The team did not specify which party might have used the weapons in the nearly three-year-old conflict between the government and rebels, and that is not within the team's mandate.
The Syrian government has acknowledged the possession of chemical arms, joined the Chemical Weapons Convention, and pledged their elimination.
The newly-founded Joint UN Mission with the Organization for the Prohibition of Chemical Weapons (OPCW) is overseeing the destruction of Syria's stockpiles and production facilities.
The team, which had in September found "clear and convincing evidence" of Sarin gas attacks against civilians, including children, in the Damascus area, this time reported "credible information" that such weapons were used against soldiers and civilians in other parts of the country, including in Khan Al Asal on March 19.
But in this latter case as with three other incidents -- in Jobar on Aug. 24, in Saraqueb on Aug. 24, and in Ashrafiah Sahnaya on Aug. 25 -- the release of chemical weapons could not be independently verified.

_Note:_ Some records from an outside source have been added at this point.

(* ===== verification/ForkProps.v ===== *)
(** The memory of a forked program (do_fork of kernel/task.cpp, copy_pages of
    kernel/memory/virtual.cpp), from the task structure to the breaks: the child's pages hold what
    the parent's hold, in frames of their own. *)

From S2P Require Import Prelude Spinlock ListSpec IdHash Util Bitmap Cga CgaProps PhysMem VirtMem VirtRefs VirtMap VirtProps UserMem Kmalloc Task Ipc Process SchedOps.

Implicit Types (s : mm) (l : Z * Z) (d va a : Z).

#[local] Arguments present : simpl never.
#[local] Ltac go H := rewrite (bind_done _ _ _ _ _ H).

(** * Entries *)

(** A user address, and its entry in a directory if there is one. *)
Definition user a : Prop := 0 <= a < 0xC0000000.
Definition entry_at s l : option Z := if present (pte_at (ptes s) l) then Some (pte_at (ptes s) l) else None.
Definition dentry s d a : option Z := l ← loc_of s d a; entry_at s l.

(** A frame that some entry leads to. *)
Definition mapped_frame s (x : Z) : Prop := exists l, present (pte_at (ptes s) l) = true /\ phys_page (pte_at (ptes s) l) = x.

(** The user tables of [d] are no other directory's, and no table is there twice. *)
Definition private s d : Prop := forall n k ts, tabs_of s d = Some ts -> 0 <= n < 768 -> table_at ts n = Some k ->
  forall d' ts' n', tabs_of s d' = Some ts' -> table_at ts' n' = Some k -> d' = d /\ n' = n.

Lemma user_arith a : user a -> pdx a = a / 2 ^ 22 /\ 0 <= pdx a < 768 /\ ptx a = a / 2 ^ 12 mod 2 ^ 10 /\ a / 0x1000 = pdx a * 1024 + ptx a.
Proof.
  intros Ha. unfold user in Ha. assert (Hr : 0 <= a / 2 ^ 22 < 768).
  { split; [apply Z.div_pos; lia|apply Z.div_lt_upper_bound; lia]. }
  unfold pdx, ptx. rewrite !Z.shiftr_div_pow2 by lia. change 0x3FF with (Z.ones 10). rewrite !Z.land_ones by lia.
  rewrite (Z.mod_small (a / 2 ^ 22)) by lia. split_and!; [done|lia|lia|done|].
  change 0x1000 with (2 ^ 12). change (2 ^ 22) with (2 ^ 12 * 2 ^ 10). rewrite <- Z.div_div by lia.
  pose proof (Z.div_mod (a / 2 ^ 12) (2 ^ 10) ltac:(lia)). lia.
Qed.

Lemma user_page a b : user a -> user b -> a / 0x1000 = b / 0x1000 <-> pdx a = pdx b /\ ptx a = ptx b.
Proof.
  intros Ha Hb. destruct (user_arith a Ha) as (_ & Hp & Ht & Ea), (user_arith b Hb) as (_ & Hp' & Ht' & Eb).
  pose proof (Z.mod_pos_bound (a / 2 ^ 12) (2 ^ 10) ltac:(lia)). pose proof (Z.mod_pos_bound (b / 2 ^ 12) (2 ^ 10) ltac:(lia)).
  rewrite Ea, Eb. lia.
Qed.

The team visited the site of a relatively large scale Sarin attack on Aug. 21 in the Ghouta area of Damascus, and found evidence.

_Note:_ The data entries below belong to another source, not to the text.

(* ===== verification/Exec.v ===== *)
(** Program loading (kernel/fs/exec.cpp, kernel/elf.h): execve, the segments of an ELF
    file, and the first stack of a program.

    A structure read from a file is its bytes; a field of a part that was not read is
    undefined. Kernel addresses of user memory are used as the code does and turned
    into the program's addresses for the access. The jump to trapret sets the task's
    trap frame: the model's do_execve then returns [None]. *)

From S2P Require Import Prelude Spinlock ListSpec IdHash Util Fs DenemeFs Vfs VfsFile Cga PhysMem VirtMem UserMem Descr Kmalloc FsHeap.
From S2P Require Import Task Sched Console Ipc Process Syscall System.

(** * Definitions *)

(** ** elf.h *)

Definition field (bs : list Z) (off n : nat) : option Z :=
  if (off + n <=? length bs)%nat then Some (word_of (take n (drop off bs))) else None.

(** Elf32_Ehdr: the fields the kernel reads. *)
Definition sizeof_Elf32_Ehdr : Z := 52.
Definition eh_entry (h : list Z) : option Z := field h 24 4.
Definition eh_phoff (h : list Z) : option Z := field h 28 4.
Definition eh_phnum (h : list Z) : option Z := field h 44 2.

Record Elf32_Phdr := mkPhdr {
  ph_type : Z; ph_offset : Z; ph_vaddr : Z; ph_paddr : Z;
  ph_filesz : Z; ph_memsz : Z; ph_flags : Z; ph_align : Z;
}.
Definition sizeof_Elf32_Phdr : Z := 32.
Definition phdr_of (bs : list Z) : option Elf32_Phdr :=
  t ← field bs 0 4; o ← field bs 4 4; v ← field bs 8 4; p ← field bs 12 4;
  fs ← field bs 16 4; ms ← field bs 20 4; fl ← field bs 24 4; al ← field bs 28 4;
  Some (mkPhdr t o v p fs ms fl al).
Definition Type_LOAD : Z := 1.

Definition PUW : Z := Z.lor PTE_P (Z.lor PTE_U PTE_W).

Definition set_count_stack (v : Z) (i : PageDirInfo) : PageDirInfo :=
  mkDir (pgdir_pa i) (pgdir i) (pgtables i) (count_user i) (count_kernel i) v
        (count_program i) (count_shared i) (start_brk i) (end_brk i).
Definition add_count_program (n : Z) (i : PageDirInfo) : PageDirInfo :=
  mkDir (pgdir_pa i) (pgdir i) (pgtables i) (count_user i) (count_kernel i) (count_stack i)
        (u32 (count_program i + n)) (count_shared i) (start_brk i) (end_brk i).
Definition set_brks (v : Z) (i : PageDirInfo) : PageDirInfo :=
  mkDir (pgdir_pa i) (pgdir i) (pgtables i) (count_user i) (count_kernel i) (count_stack i)
        (count_program i) (count_shared i) v v.

(** ** init_user_stack *)

(** The store of bytes at a kernel address of user memory. *)
Definition kstore (ka : Z) (bs : list Z) : M mm unit := user_store (kaddr2uaddr ka) bs.

Definition arg_ptr_size : nat := 20.

(** The strings: the stack pointer and arg_ptr. A string that no zero ends is [None]. *)
Fixpoint push_strings (argv : list (option (list Z))) (esp : Z) (ptrs : list Z) : M mm (Z * list Z) :=
  match argv with
  | [] => mret (esp, ptrs)
  | a :: argv =>
      s ← deref a;
      let esp := u32 (esp - (Z.of_nat (length s) + 1)) in
      kstore esp (s ++ [0]) ;;
      if (length ptrs <? arg_ptr_size)%nat then push_strings argv esp (ptrs ++ [esp]) else stop BadAccess
  end.

(** while (--i > -1), over the reversed array. *)
Fixpoint push_ptrs (ptrs : list Z) (esp : Z) : M mm Z :=
  match ptrs with
  | [] => mret esp
  | p :: ptrs =>
      let esp := u32 (esp - 4) in
      kstore esp (bytes_of 4 (kaddr2uaddr p)) ;; push_ptrs ptrs esp
  end.

(** argv on the stack, then its address, argc and the return address: the program's
    stack pointer. *)
Definition fill_stack (argv : list (option (list Z))) : M mm (Z * Z) :=
  '(esp, ptrs) ← push_strings argv (va2kaddr MMAP_USER_STACK_TOP) [];
  esp ← push_ptrs (reverse ptrs) esp;
  kstore (u32 (esp - 4)) (bytes_of 4 (kaddr2uaddr esp)) ;;
  kstore (u32 (esp - 8)) (bytes_of 4 (Z.of_nat (length argv))) ;;
  kstore (u32 (esp - 12)) (bytes_of 4 (va2uaddr 0xffffffff)) ;;
  mret (0, kaddr2uaddr (u32 (esp - 12))).

(** The error, or 0 and the stack pointer. *)
Definition init_user_stack (d : Z) (argv : list (option (list Z))) : M mm (Z * Z) :=
  r ← page_alloc_insert d (MMAP_USER_STACK_TOP - 0x1000) PUW;
  if r <? 0 then mret (r, 0) else
  dir_wr d (set_count_stack 1) ;;
  fill_stack argv.

Section exec.
Context {D : Type} `{!Ports D} (B : build).
Notation V := (vfs (ks mm)).
Notation K := (kern (sys D)).
#[local] Instance Alloc_exec : Alloc (ks mm) := Alloc_ks (garbage B).
#[local] Instance KernEnv_exec : KernEnv (sys D) := KernEnv_sys B.

Definition fpos_rd (f : Z) : M K Z := in_vfs B (x ← fl_rd f; mret (f_pos x)).
Definition fpos_wr (f v : Z) : M K unit := in_vfs B (x ← fl_rd f; fl_put f (set_f_pos (i32 v) x)).

(** ** load_program *)

(** One program header of type LOAD: None, or the error of segment_alloc. *)
Definition load_segment (d f : Z) (ph : Elf32_Phdr) : M K (option Z) :=
  r ← in_mm (segment_alloc d (uaddr2va (ph_vaddr ph)) (ph_memsz ph) PUW);
  if r <? 0 then mret (Some r) else
  in_mm (dir_wr d (add_count_program (roundUp (ph_memsz ph) / 0x1000))) ;;
  old_pos ← fpos_rd f;
  fpos_wr f (ph_offset ph) ;;
  '(r, bs) ← in_vfs B (file_read f (ph_memsz ph));
  in_mm (kstore (uaddr2kaddr (ph_vaddr ph)) bs) ;;
  ASSERT (u32 r =? ph_memsz ph) ;;
  fpos_wr f old_pos ;;
  when (ph_filesz ph <? ph_memsz ph)
    (in_mm (kstore (u32 (uaddr2kaddr (ph_vaddr ph) + ph_filesz ph))
              (replicate (Z.to_nat (ph_memsz ph - ph_filesz ph)) 0))) ;;
  mret None.

(** The loop over the [n] headers that are left, with *last_addr. *)
Fixpoint load_headers (n : nat) (d f last_addr : Z) : M K (Z * Z) :=
  match n with
  | O => mret (0, last_addr)
  | S n =>
      '(r, bs) ← in_vfs B (file_read f sizeof_Elf32_Phdr);
      ASSERT (u32 r =? sizeof_Elf32_Phdr) ;;
      ph ← deref (phdr_of bs);
      if ph_type ph =? Type_LOAD then
        e ← load_segment d f ph;
        match e with
        | Some r => mret (r, last_addr)
        | None =>
            let top := roundUp (u32 (ph_vaddr ph + ph_memsz ph)) in
            load_headers n d f (if last_addr <? top then top else last_addr)
        end
      else load_headers n d f last_addr
  end.

Definition load_program (d f : Z) (header : list Z) : M K (Z * Z) :=
  phoff ← deref (eh_phoff header);
  fpos_wr f phoff ;;
  phnum ← deref (eh_phnum header);
  load_headers (Z.to_nat phnum) d f 0.

(** ** execve *)

(** The program's first registers. *)
Definition exec_regs (entry esp : Z) : Trapframe := mkTf 0 0 0 0 0 0 0 0 entry (Z.lor GD_UT 3) esp.

(** None: the jump into the program. *)
Definition do_execve (path : option cstr) (argv : list (option cstr)) : M K (option Z) :=
  t ← task_curr;
  let d := pgdir_of t in
  cli ;;
  path ← deref path;
  '(r, f) ← in_vfs B (file_open t path 1);
  if r <? 0 then mret (Some r) else
  '(r, header) ← in_vfs B (file_read f sizeof_Elf32_Ehdr);
  if i32 r <? 0 then mret (Some r) else
  entry ← deref (eh_entry header);
  in_vfs B (task_curr_free_files t) ;;
  in_mm (task_free_vm_user d) ;;
  '(r, esp) ← in_mm (init_user_stack d argv);
  if r <? 0 then mret (Some r) else
  '(r, last_addr) ← load_program d f header;
  if r <? 0 then mret (Some r) else
  _ ← in_vfs B (file_close f);
  in_mm (dir_wr d (set_brks last_addr)) ;;
  curr_wr (set_t_tf (exec_regs entry esp)) ;;
  mret None.

(** strncpy into an array of [n] bytes. *)
Definition user_strncpy (n : nat) (ua : Z) : M mm (option cstr) :=
  s ← user_str n ua; mret (if (length s <? n)%nat then Some s else None).

(** The loop over argv, [n] rows of _a and entries of _argv from [i] on. *)
Fixpoint copy_argv (n : nat) (argv : Z) : M mm (list (option cstr)) :=
  match n with
  | O => stop BadAccess
  | S n =>
      p ← user_word argv;
      a ← user_strncpy 256 p;
      let argv := u32 (argv + 4) in
      p ← user_word argv;
      if p =? NULL then match n with O => stop BadAccess | _ => mret [a] end
      else l ← copy_argv n argv; mret (a :: l)
  end.

Definition sys_execve : M K unit :=
  tf ← curr_tf;
  cli ;;
  path ← in_mm (user_strncpy (Z.to_nat MAX_PATH_SIZE) (get_param1 tf));
  argv ← in_mm (copy_argv 16 (get_param2 tf));
  r ← do_execve path argv;
  match r with None => mret tt | Some r => SYSCALL_RETURN r end.

(** The system calls of the table, none left open. *)
Definition kernel_calls : UserCalls (sys D) := user_calls B sys_execve.
End exec.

However, the team could not establish a link between victims, alleged event and alleged site at the other sites, which it did not visit, due to lack of primary information on delivery systems and environmental samples collected and analyzed under the chain of custody.

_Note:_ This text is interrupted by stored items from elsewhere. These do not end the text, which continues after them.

(** C16. A program finds its arguments: for every argument vector of non-empty bytes
    that has room on the first page of the stack, init_user_stack either reports that
    memory has run out, or returns a stack pointer behind which the program's start
    code finds the return address 0xffffffff, the number of its arguments, and the
    argument vector, each string ended by its zero. *)
Theorem program_finds_its_arguments base s argv :
  mm_ok base s -> vm_op_pre base (VAllocInsert (cr3_dir s) STACK_LO PUW) s -> entry_absent s (cr3_dir s) STACK_LO ->
  Forall arg_ok argv -> stack_room argv ->
  (exists s', init_user_stack (cr3_dir s) (Some <$> argv) s = Done (- ENOMEM, 0) s' /\ ptes s' = ptes s) \/
  (exists esp s', init_user_stack (cr3_dir s) (Some <$> argv) s = Done (0, esp) s' /\
     STACK_LO <= esp /\ user_word esp s' = Done 0xffffffff s' /\
     read_args esp s' = Done (Z.of_nat (length argv), argv) s').
Proof.
  intros O ([ts Ht] & Hpm & Hv & Hx & _) Habs Hok Hroom. set (d := cr3_dir s) in *.
  destruct (page_alloc_insert_run base s d STACK_LO PUW ts O Ht Hpm Hv Hx Habs) as (z & s1 & E1 & O1 & _ & Hcase).
  unfold init_user_stack. change (MMAP_USER_STACK_TOP - 0x1000) with STACK_LO. go E1.
  destruct Hcase as [(-> & Sm & He)|(-> & p & Hb & _ & Hins)]; [left; by exists s1|right].
  change (1 <? 0) with false. cbv iota.
  pose proof (loaded_cr3 _ _ (keeps_done _ _ _ _ _ (keeps_page_alloc_insert d STACK_LO PUW) E1)) as Hcr.
  pose proof (stack_page_window base s1 d p O1 Hb Hcr ltac:(by exists s, 1)) as W1.
  assert (Hd1 : is_Some (dirs s1 !! d)) by (change d with (cr3_dir s); rewrite <- Hcr; exact (mo_cr3 _ _ O1)).
  destruct (count_stack_run s1 d W1 Hd1) as (s2 & E2 & W2 & _). go E2.
  destruct (fill_stack_run s2 argv W2 Hok Hroom) as (esp & s3 & E3 & F3 & Hesp & Htop & Hret & Hread).
  exists esp, s3. split_and!; [exact E3|done| |exact Hread].
  apply user_word_run; [by eapply stack_frames|unfold fits; lia|done|lia|done].
Qed.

It based its Ghouta findings on Sarin found in exploded surface-to-surface rockets, environmental contamination by Sarin in the area where patients were affected, epidemiology of over 50 interviews by survivors and health care workers, and blood and urine samples that were positive for Sarin.
"I deplore in the strongest possible terms the use of chemical weapons in Syria as an offense against the universal values of humankind," Ban said.
"The international community continues to expect that the Syrian Arab Republic will implement faithfully its obligations related to the complete elimination of its chemical weapons programme by the first half of 2014, and that it will abide by global norms on disarmament and nonproliferation."
With well over 100,000 people already killed in Syria, mostly with conventional weapons, the secretary-general underlined his determination to seek an urgent end to the conflict.
"Nearly half the population of Syria is either displaced or in need of urgent humanitarian assistance," he said. "The conflict is having profound impacts on the stability and economy of the entire Middle East."
"As Syrians prepare to work for a political solution at next month's conference (in Geneva) on Syria, I appeal to all parties to demonstrate their leadership and vision by ceasing hostilities and instead working to meet the legitimate aspirations of the Syrian people as they seek freedom and dignity," he said.
"I call on the international community to do everything in its power to achieve this outcome," Ban added.